Yup, rather than trying to persuade people that the thing they really really want to be not-a-scam is a scam, I'll just show that the numbers are grotesquely bad, and that should dispose of the matter.  Who cares whether it's a scam or a legitimate business if you can't make any money doing it.  In business, NET INCOME is the most important thing of all.

This is going to be a number-crunchy article and not elegant prose.  I'm just dumping information on you here and counting on the reader to process it.  This isn't a FAQ or a checklist.  It's a warning siren.  Heed it or don't.  It's your money.
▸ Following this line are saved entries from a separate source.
(** The ancestors of a path from the root down, with the path. *)
Definition ancestors (p : path) : list path :=
  map (fun n => take (S n) p) (seq 0 (length p)).
Definition make_dir (s : files * option IoError) (p : path) : files * option IoError :=
  match s with
  | (d, Some e) => (d, Some e)
  | (d, None) => match d !! p with
                 | Some (File _) => (d, Some IO_NotADirectory)
                 | Some Dir => (d, None)
                 | None => (<[p := Dir]> d, None)
                 end
  end.
Definition fs_create_dir_all (f : option Fault) (p : path) : io unit := fun d =>
  let dirs := match f with None => ancestors p | Some f => take (f_done f) (ancestors p) end in
  let '(d, e) := fold_left make_dir dirs (d, None) in
  (d, match f, e with
      | _, Some e => Err e
      | Some _, None => Err IO_Fault
      | None, None => Ok tt
      end).

Definition fs_remove_file (f : option Fault) (p : path) : io unit := fun d =>
  match f, d !! p with
  | Some _, _ => (d, Err IO_Fault)
  | None, Some (File _) => (delete p d, Ok tt)
  | None, Some Dir => (d, Err IO_IsADirectory)
  | None, None => (d, Err IO_NotFound)
  end.

(** Everything at or below [p] but what is left. *)
Definition without (p : path) (left : list path) (d : files) : files :=
  filter (fun qe => ~ p `prefix_of` fst qe \/ fst qe ∈ left) d.
Definition fs_remove_dir_all (f : option Fault) (p : path) : io unit := fun d =>
  match d !! p, f with
  | Some Dir, None => (without p [] d, Ok tt)
  | Some Dir, Some f => (without p (f_left f) d, Err IO_Fault)
  | Some (File _), _ => (d, Err IO_NotADirectory)
  | None, _ => (d, Err IO_NotFound)
  end.

Definition fs_exists (d : files) (p : path) : bool := bool_decide (is_Some (d !! p)) || bool_decide (p = []).

(** [metadata.len()]; a directory has the length of a block. *)
Definition DIR_LEN : Z := 4096.
Definition fs_len (f : option Fault) (d : files) (p : path) : option Z :=
  match f, d !! p with
  | None, Some (File b) => Some (blen b)
  | None, Some Dir => Some DIR_LEN
  | _, _ => None
  end.

(** ** Tables *)

Record SessionRow := {
  se_id : ustring; se_token : ustring; se_name : ustring;
  se_created_at : Z; se_last_activity : Z
}.
Record ArtifactRow := {
  ar_id : ustring; ar_session_id : ustring; ar_kind : ustring; ar_path : ustring;
  ar_size : Z; ar_source : ustring; ar_created_at : Z
}.
Record ImageRow := {
  im_id : ustring; im_session_id : ustring; im_name : ustring; im_path : ustring;
  im_mode : Z; im_size : Z; im_created_at : Z; im_last_activity : Z
}.
Record ImageSnapshotRow := {
  sn_id : ustring; sn_image_id : ustring; sn_name : ustring; sn_size : Z; sn_created_at : Z
}.

(** The rows of each table in the order of their insertion. *)
Record Db := {
  sessions : list SessionRow;
  artifacts : list ArtifactRow;
  images : list ImageRow;
  image_snapshots : list ImageSnapshotRow
}.

(** A constraint is violated, or the database cannot be read or written. *)
Inductive SqlError := SQL_Constraint | SQL_Fault.
Abbreviation sql := (outcome SqlError).

Definition is_id {R} (id : R -> ustring) (k : ustring) (r : R) : bool := bool_decide (id r = k).
Definition rows {R} (key : R -> ustring) (k : ustring) (l : list R) : list R := List.filter (is_id key k) l.
Definition others {R} (key : R -> ustring) (k : ustring) (l : list R) : list R :=
  List.filter (fun r => negb (is_id key k r)) l.
(** [query_row(..).optional()] *)
Definition find_row {R} (key : R -> ustring) (k : ustring) (l : list R) : option R := head (rows key k l).
Definition update_rows {R} (key : R -> ustring) (k : ustring) (f : R -> R) (l : list R) : list R :=
  map (fun r => if is_id key k r then f r else r) l.

(** Inserting a row: the primary key is new, the referenced row exists. *)
Definition insert_row {R} (key : R -> ustring) (r : R) (referenced : bool) (l : list R) : sql (list R) :=
  if bool_decide (rows key (key r) l = []) && referenced then Ok (l ++ [r]) else Err SQL_Constraint.
Definition has_row {R} (key : R -> ustring) (k : ustring) (l : list R) : bool :=
  negb (bool_decide (rows key k l = [])).

Definition insert_session (id token name : ustring) (now : Z) (db : Db) : sql Db :=
  l ← insert_row se_id {| se_id := id; se_token := token; se_name := name;
                          se_created_at := now; se_last_activity := now |} true (sessions db);
  mret {| sessions := l; artifacts := artifacts db; images := images db;
          image_snapshots := image_snapshots db |}.
Definition get_session (id : ustring) (db : Db) : option SessionRow := find_row se_id id (sessions db).
Definition touch_session (id : ustring) (now : Z) (db : Db) : Db :=
  {| sessions := update_rows se_id id (fun r =>
       {| se_id := se_id r; se_token := se_token r; se_name := se_name r;
          se_created_at := se_created_at r; se_last_activity := now |}) (sessions db);
     artifacts := artifacts db; images := images db; image_snapshots := image_snapshots db |}.

Definition delete_artifacts_for_session (session_id : ustring) (db : Db) : Db :=
  {| sessions := sessions db; artifacts := others ar_session_id session_id (artifacts db);
     images := images db; image_snapshots := image_snapshots db |}.

(** [ON DELETE CASCADE]: what referenced a row that is gone. *)
Definition cascade_snapshots (db : Db) : Db :=
  {| sessions := sessions db; artifacts := artifacts db; images := images db;
     image_snapshots := List.filter (fun s => has_row im_id (sn_image_id s) (images db)) (image_snapshots db) |}.
Definition cascade_sessions (db : Db) : Db :=
  cascade_snapshots
    {| sessions := sessions db;
       artifacts := List.filter (fun a => has_row se_id (ar_session_id a) (sessions db)) (artifacts db);
       images := List.filter (fun i => has_row se_id (im_session_id i) (sessions db)) (images db);
       image_snapshots := image_snapshots db |}.
Definition delete_session_row (id : ustring) (db : Db) : Db :=
  cascade_sessions
    {| sessions := others se_id id (sessions db); artifacts := artifacts db; images := images db;
       image_snapshots := image_snapshots db |}.
Definition delete_image (id : ustring) (db : Db) : Db :=
  cascade_snapshots
    {| sessions := sessions db; artifacts := artifacts db; images := others im_id id (images db);
       image_snapshots := image_snapshots db |}.
Definition delete_images_for_session (session_id : ustring) (db : Db) : Db :=
  cascade_snapshots
    {| sessions := sessions db; artifacts := artifacts db;
       images := others im_session_id session_id (images db);
       image_snapshots := image_snapshots db |}.

Definition list_sessions (db : Db) : list SessionRow := sessions db.
Definition list_expired (ttl_secs now : Z) (db : Db) : list ustring :=
  map se_id (List.filter (fun r => se_last_activity r <? now - ttl_secs) (sessions db)).

Definition insert_artifact (id session_id kind path : ustring) (size : Z) (source : ustring) (now : Z)
  (db : Db) : sql Db :=
  l ← insert_row ar_id {| ar_id := id; ar_session_id := session_id; ar_kind := kind; ar_path := path;
                          ar_size := size; ar_source := source; ar_created_at := now |}
        (has_row se_id session_id (sessions db)) (artifacts db);
  mret {| sessions := sessions db; artifacts := l; images := images db;
          image_snapshots := image_snapshots db |}.
Definition get_artifact (id : ustring) (db : Db) : option ArtifactRow := find_row ar_id id (artifacts db).
Definition list_artifacts (session_id : ustring) (db : Db) : list ArtifactRow :=
  rows ar_session_id session_id (artifacts db).

Definition insert_image (id session_id name path : ustring) (mode size now : Z) (db : Db) : sql Db :=
  l ← insert_row im_id {| im_id := id; im_session_id := session_id; im_name := name; im_path := path;
                          im_mode := mode; im_size := size; im_created_at := now;
                          im_last_activity := now |}
        (has_row se_id session_id (sessions db)) (images db);
  mret {| sessions := sessions db; artifacts := artifacts db; images := l;
          image_snapshots := image_snapshots db |}.
Definition get_image (id : ustring) (db : Db) : option ImageRow := find_row im_id id (images db).
Definition list_images (session_id : ustring) (db : Db) : list ImageRow :=
  rows im_session_id session_id (images db).
Definition touch_image (id : ustring) (now : Z) (db : Db) : Db :=
  {| sessions := sessions db; artifacts := artifacts db;
     images := update_rows im_id id (fun r =>
       {| im_id := im_id r; im_session_id := im_session_id r; im_name := im_name r;
          im_path := im_path r; im_mode := im_mode r; im_size := im_size r;
          im_created_at := im_created_at r; im_last_activity := now |}) (images db);
     image_snapshots := image_snapshots db |}.

Definition insert_image_snapshot (id image_id name : ustring) (size created_at : Z) (db : Db) : sql Db :=
  l ← insert_row sn_id {| sn_id := id; sn_image_id := image_id; sn_name := name; sn_size := size;
                          sn_created_at := created_at |}
        (has_row im_id image_id (images db)) (image_snapshots db);
  mret {| sessions := sessions db; artifacts := artifacts db; images := images db;
          image_snapshots := l |}.
Definition get_image_snapshot (id : ustring) (db : Db) : option ImageSnapshotRow :=
  find_row sn_id id (image_snapshots db).
(* ===== verification/Instances.v ===== *)
(** A concrete instance of the interfaces of the external crates, on which the
    definitions of the development evaluate: GUIDs as 16-byte arrays with the
    mixed-endian text form of the UEFI specification, and an LZMA codec that
    stores its input behind the 13-byte header of an LZMA-alone stream. *)
From S2P Require Import Prelude Types Codec Listing.
From S2P Require Import Ffs.

Module GuidInst.

Inductive t := mk (b0 b1 b2 b3 b4 b5 b6 b7 b8 b9 b10 b11 b12 b13 b14 b15 : byte).

Definition to_bytes (g : t) : list byte :=
  let '(mk b0 b1 b2 b3 b4 b5 b6 b7 b8 b9 b10 b11 b12 b13 b14 b15) := g in
  [b0; b1; b2; b3; b4; b5; b6; b7; b8; b9; b10; b11; b12; b13; b14; b15].

Definition nth_byte (bs : list byte) (i : nat) : byte := default x00 (bs !! i).

Definition of_array (bs : list byte) : t :=
  let b := nth_byte bs in
  mk (b 0%nat) (b 1%nat) (b 2%nat) (b 3%nat) (b 4%nat) (b 5%nat) (b 6%nat) (b 7%nat)
    (b 8%nat) (b 9%nat) (b 10%nat) (b 11%nat) (b 12%nat) (b 13%nat) (b 14%nat) (b 15%nat).

Lemma length_to_bytes (g : t) : length (to_bytes g) = 16%nat.
Proof. by destruct g. Qed.

Lemma of_to_bytes (g : t) : of_array (to_bytes g) = g.
Proof. by destruct g. Qed.

Lemma to_of_bytes bs : length bs = 16%nat -> to_bytes (of_array bs) = bs.
Proof. intros Hl. do 16 (destruct bs as [|? bs]; [done|]). by destruct bs. Qed.

(** Lower-case hexadecimal digit of a nibble, and its value in either case. *)
Definition hexc (n : Z) : Z := if n <? 10 then 48 + n else 87 + n.
Definition unhex (c : Z) : Z :=
  if c <=? 57 then c - 48 else if c <=? 70 then c - 55 else c - 87.

Definition hi (b : byte) : Z := b2z b / 16.
Definition lo (b : byte) : Z := b2z b mod 16.

(** The text of a GUID: the first three groups are little-endian. *)
Definition to_string (bs : list byte) : ustring :=
  let h i := [hexc (hi (nth_byte bs i)); hexc (lo (nth_byte bs i))] in
  h 3%nat ++ h 2%nat ++ h 1%nat ++ h 0%nat ++ [45] ++ h 5%nat ++ h 4%nat ++ [45] ++
  h 7%nat ++ h 6%nat ++ [45] ++ h 8%nat ++ h 9%nat ++ [45] ++
  h 10%nat ++ h 11%nat ++ h 12%nat ++ h 13%nat ++ h 14%nat ++ h 15%nat.

Definition byte_at (s : ustring) (k : nat) : byte :=
  z2b (unhex (default 0 (s !! k)) * 16 + unhex (default 0 (s !! S k))).

Definition of_text (s : ustring) : list byte :=
  map (byte_at s) [6; 4; 2; 0; 11; 9; 16; 14; 19; 21; 24; 26; 28; 30; 32; 34]%nat.

Definition try_parse (s : ustring) : option t :=
  if guid_text_ok s then Some (of_array (of_text s)) else None.

Lemma hi_bounds b : 0 <= hi b < 16.
Proof. unfold hi. pose proof (b2z_bounds b). zdm. Qed.
Lemma lo_bounds b : 0 <= lo b < 16.
Proof. unfold lo. apply Z.mod_pos_bound. lia. Qed.

Definition upc (c : Z) : Z := if (97 <=? c) && (c <=? 122) then c - 32 else c.

Lemma hexc_digit n : 0 <= n < 16 ->
  is_hex_digit (hexc n) = true /\ is_hex_digit (upc (hexc n)) = true /\
  unhex (upc (hexc n)) = n /\ (hexc n =? 45) = false /\ (upc (hexc n) =? 45) = false.
Proof.
  intros Hn. unfold is_hex_digit, upc, unhex, hexc. destruct (Z.ltb_spec n 10).
  - replace ((97 <=? 48 + n) && (48 + n <=? 122)) with false by lia. repeat split; try lia.
    replace (48 + n <=? 57) with true by lia. lia.
  - replace ((97 <=? 87 + n) && (87 + n <=? 122)) with true by lia. repeat split; try lia.
    replace (87 + n - 32 <=? 57) with false by lia.
    replace (87 + n - 32 <=? 70) with true by lia. lia.
Qed.

Lemma hex_byte b :
  z2b (unhex (upc (hexc (hi b))) * 16 + unhex (upc (hexc (lo b)))) = b.
Proof.
  destruct (hexc_digit (hi b) (hi_bounds b)) as (_ & _ & -> & _).
  destruct (hexc_digit (lo b) (lo_bounds b)) as (_ & _ & -> & _).
  rewrite <-(z2b_b2z b) at 3. f_equal. unfold hi, lo. zdm.
Qed.

Lemma hi_hex b : is_hex_digit (hexc (hi b)) = true.
Proof. apply hexc_digit, hi_bounds. Qed.
Lemma lo_hex b : is_hex_digit (hexc (lo b)) = true.
Proof. apply hexc_digit, lo_bounds. Qed.
Lemma hi_uhex b : is_hex_digit (upc (hexc (hi b))) = true.
Proof. apply hexc_digit, hi_bounds. Qed.
Lemma lo_uhex b : is_hex_digit (upc (hexc (lo b))) = true.
Proof. apply hexc_digit, lo_bounds. Qed.

Lemma text_ok bs : guid_text_ok (to_string bs) = true.
Proof.
  unfold guid_text_ok, to_string. generalize (nth_byte bs). intros f.
  cbn -[is_hex_digit hexc hi lo Z.eqb]. rewrite !hi_hex, !lo_hex. done.
Qed.

Lemma upper_text_ok bs : guid_text_ok (to_ascii_uppercase (to_string bs)) = true.
Proof.
  unfold guid_text_ok, to_string, to_ascii_uppercase. fold upc.
  generalize (nth_byte bs). intros f.
  change (fun c : Z => if (97 <=? c) && (c <=? 122) then c - 32 else c) with upc.
  cbn -[is_hex_digit hexc hi lo Z.eqb upc]. rewrite !hi_uhex, !lo_uhex. done.
Qed.

Lemma of_to_text bs :
  length bs = 16%nat -> of_text (to_ascii_uppercase (to_string bs)) = bs.
Proof.
  intros Hl. unfold of_text, to_string, to_ascii_uppercase.
  change (fun c : Z => if (97 <=? c) && (c <=? 122) then c - 32 else c) with upc.
  do 16 (destruct bs as [|? bs]; [done|]). destruct bs; [|done].
  cbn -[hexc hi lo upc byte_at]. unfold byte_at. cbn -[hexc hi lo upc unhex z2b Z.mul Z.add].
  by rewrite !hex_byte.
Qed.

#[export] Instance eq_dec : EqDecision t.
Proof.
  intros a b. destruct (decide (to_bytes a = to_bytes b)) as [H|H].
  - left. by rewrite <-(of_to_bytes a), <-(of_to_bytes b), H.
  - right. by intros ->.
Defined.

Lemma parse_text s : guid_text_ok s = true -> is_Some (try_parse s).
Proof. unfold try_parse. by intros ->. Qed.

Lemma parse_display (g : t) :
  try_parse (to_ascii_uppercase (to_string (to_bytes g))) = Some g.
Proof.
  unfold try_parse. rewrite upper_text_ok, of_to_text by apply length_to_bytes.
  by rewrite of_to_bytes.
Qed.

#[export] Instance lib : GuidLib := {|
  Guid := t;
  guid_to_bytes := to_bytes;
  guid_of_array := of_array;
  guid_to_string g := to_string (to_bytes g);
  guid_try_parse := try_parse;
  length_guid_to_bytes := length_to_bytes;
  guid_of_to_bytes := of_to_bytes;
  guid_to_of_bytes := to_of_bytes;
  guid_parse_text := parse_text;
  guid_parse_display := parse_display;
  guid_display_text g := text_ok (to_bytes g)
|}.
End GuidInst.

Module LowerInst.
(** Lower case on ASCII only. *)
#[export] Instance lib : Lowercase := {|
  to_lowercase := map ascii_lower;
  to_lowercase_ascii s _ := eq_refl
|}.
End LowerInst.

Module LzmaInst.

(** A stream is the 13-byte header, whose last eight bytes are the length of
    the data, and the data; trailing bytes are ignored. *)
#[export] Instance lib : LzmaLib := {|
  lzma_rs_decompress data :=
    let n := le_dec (sub data 5 13) in get_range data 13 (13 + n);
  encode_raw_lzma1 input _ := Some input
|}.
End LzmaInst.

(** Concrete firmware images on which the theorems are instantiated. *)

(** Closes an equation of closed terms by evaluating both sides. *)
Ltac vm_eq := match goal with |- ?a = ?b => exact (@eq_refl _ b <: a = b) end.

Module Samples.

#[export] Existing Instances GuidInst.lib LzmaInst.lib LowerInst.lib.

Definition zeros (n : nat) : list byte := replicate n x00.

(** An FFS file of revision 2 with an unchecked header. *)
Definition ffs_file (tag ftype : byte) (content : list byte) : list byte :=
  replicate 16 tag ++ [x00; xaa; ftype; x00] ++ le_enc 3 (24 + blen content) ++ [xf8]
  ++ content.

(** A section. *)
Definition section_bytes (stype : byte) (content : list byte) : list byte :=
  le_enc 3 (4 + blen content) ++ [stype] ++ content.

(** A firmware volume with a 56-byte header, erased to [0xFF], revision 2. *)
Definition volume (files : list byte) : list byte :=
  zeros 32 ++ le_enc 8 (56 + blen files) ++ le_enc 4 EFI_FVH_SIGNATURE
  ++ le_enc 4 EFI_FVB2_ERASE_POLARITY ++ le_enc 2 56 ++ zeros 5 ++ [x02] ++ files.

Definition file_a : list byte := ffs_file x11 x07 (section_bytes x19 [x01; x02; x03; x04]).
Definition file_b : list byte := ffs_file x22 x07 (section_bytes x10 [x05; x06; x07; x08]).
Definition file_c : list byte := ffs_file x33 x07 (section_bytes x19 [x09; x0a; x0b; x0c]).

(** Padding, one volume with two files and free space, padding. *)
Definition image : list byte :=
  replicate 16 x5a ++ volume (file_a ++ file_b ++ replicate 64 xff) ++ replicate 8 xa5.

(** An NVAR record with an ASCII name. *)
Definition nvar_record (name data : list byte) : list byte :=
  [x4e; x56; x41; x52] ++ le_enc 2 (12 + blen name + blen data) ++ replicate 3 xff ++ [x82; x00]
  ++ name ++ [x00] ++ data.

(** A store with the variables [Setup] and [Boot] and one GUID at its end. *)
Definition nvar_store : list byte :=
  nvar_record [x53; x65; x74; x75; x70] [x01; x02; x03; x04]
  ++ nvar_record [x42; x6f; x6f; x74] [x05; x06] ++ replicate 8 xff ++ replicate 16 x77.

(** A volume whose second file is a store. *)
Definition nvar_image : list byte :=
  volume (file_a ++ ffs_file x44 x01 nvar_store ++ replicate 64 xff).

Definition guid_of (tag : byte) : GuidInst.t := GuidInst.of_array (replicate 16 tag).

End Samples.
I am going to be referring to GROSS margins in this article.  This is simply the selling price minus the price the store paid for the merch.  There is some additional cost encumbrance due to freight, credit card interchange, and waste disposal.  Yes, you try getting rid of sixty or more large cardboard boxes every few days.  You can't throw those out with the dirty plates and napkins.  But for simplicity we're going to treat it as a flat, clean margin that is "revenue minus wholesale."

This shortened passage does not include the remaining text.